Associating FortiTokens with accounts
The final step before using the FortiTokens to authenticate logons is associating a FortiToken with an account. The accounts can be local user or administrator accounts.
To add a FortiToken to a local user account - web-based manager
1. Ensure that your FortiToken serial number has been added to the FortiGate successfully, and its status is Activated.
2. Go to User & Device > User > User Definition, and select Create New.
3. Enter the username and password for this user account.
4. Select Enable Two-factor Authentication.

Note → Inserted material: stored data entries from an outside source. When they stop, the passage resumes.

(** * Brizy Cloud Cache Generator: the sitemap parser and the visit sequencer

    A shallow embedding of [src/App.tsx].  The React component keeps twelve
    [useState] cells; its event handlers queue updates on them, React renders
    once per handler, and the two [useEffect] hooks (the step/countdown timers
    and the remaining-time text) are re-run whenever one of their dependencies
    [currentIndex, isProcessing, isPaused, urls.length, timeDelay] differs from
    the previous render.

    JavaScript numbers are modelled as [Z] (every number the component stores
    is an integer; [NaN] from [parseInt] is [None]), JavaScript strings as
    [string], arrays as [list].  A JavaScript number is a double: the
    arithmetic of [Z] is that of the code as long as the integers involved
    stay within [Js.maxSafeInteger], and the statements that compute with
    the delay, the countdown or the remaining seconds carry that bound.

    Time itself is not modelled: the expiry of the step timer and the ticks
    of the countdown interval are events that may come in any order while the
    timers are pending.  The cleanup of an effect runs together with the
    render that replaces it, so a timer that was cleared never fires. *)

From Stdlib Require Import ZArith String Ascii Bool Lia.
From stdpp Require Import base tactics option list strings pretty.

#[local] Set Warnings "-register-all".
Local Open Scope string_scope.
Local Open Scope Z_scope.

(** ** DOM trees

    What [DOMParser.parseFromString(content, 'text/xml')] hands back: a
    document whose nodes are elements, text (CDATA sections are text nodes),
    comments and processing instructions. *)
Module Dom.

Inductive Node : Type :=
| Element (tagName : string) (childNodes : list Node)
| Text (data : string)
| Comment (data : string)
| ProcessingInstruction (target data : string).

Record Document : Type := { documentChildren : list Node }.

(** The data of every text node below a node, in tree order. *)
Fixpoint descendantText (n : Node) : string :=
  match n with
  | Element _ cs => foldr (fun c acc => descendantText c +:+ acc) "" cs
  | Text d => d
  | Comment _ => ""
  | ProcessingInstruction _ _ => ""
  end.

(** [node.textContent]; [None] is JavaScript's [null], which only a
    document or doctype node returns. *)
Definition textContent (n : Node) : option string :=
  match n with
  | Element _ _ => Some (descendantText n)
  | Text d => Some d
  | Comment d => Some d
  | ProcessingInstruction _ d => Some d
  end.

5. Select FortiToken, and select the serial number from the list that matches that user's FortiToken.
6. Select OK.
To add a FortiToken to a local user account - CLI
config user local
edit <username>
set type password
set passwd “myPassword”
set two-factor fortitoken
set fortitoken <serial_number>
set status enable
next
end
To add a FortiToken to an administrator account - web-based manager
1. Ensure that your FortiToken serial number has been added to the FortiGate successfully, and its status is Activated.
2. Go to System > Admin > Administrators, and select an admin account.
This account is assumed to be configured except for two-factor authentication.
3. Select Enable Two-factor Authentication.
4. Select FortiToken, and select the serial number from the list that matches that user's FortiToken.
5. Select OK.
To add a FortiToken to a local user account - CLI
config user local
edit <username>
set type password
set passwd “myPassword”
set two-factor fortitoken
set fortitoken <serial_number>
set status enable
next
end
The fortitoken keyword will not be visible until fortitoken is selected for the two-factor keyword.
| Before a new FortiToken can be used, it may need to be synchronized due to clock drift. |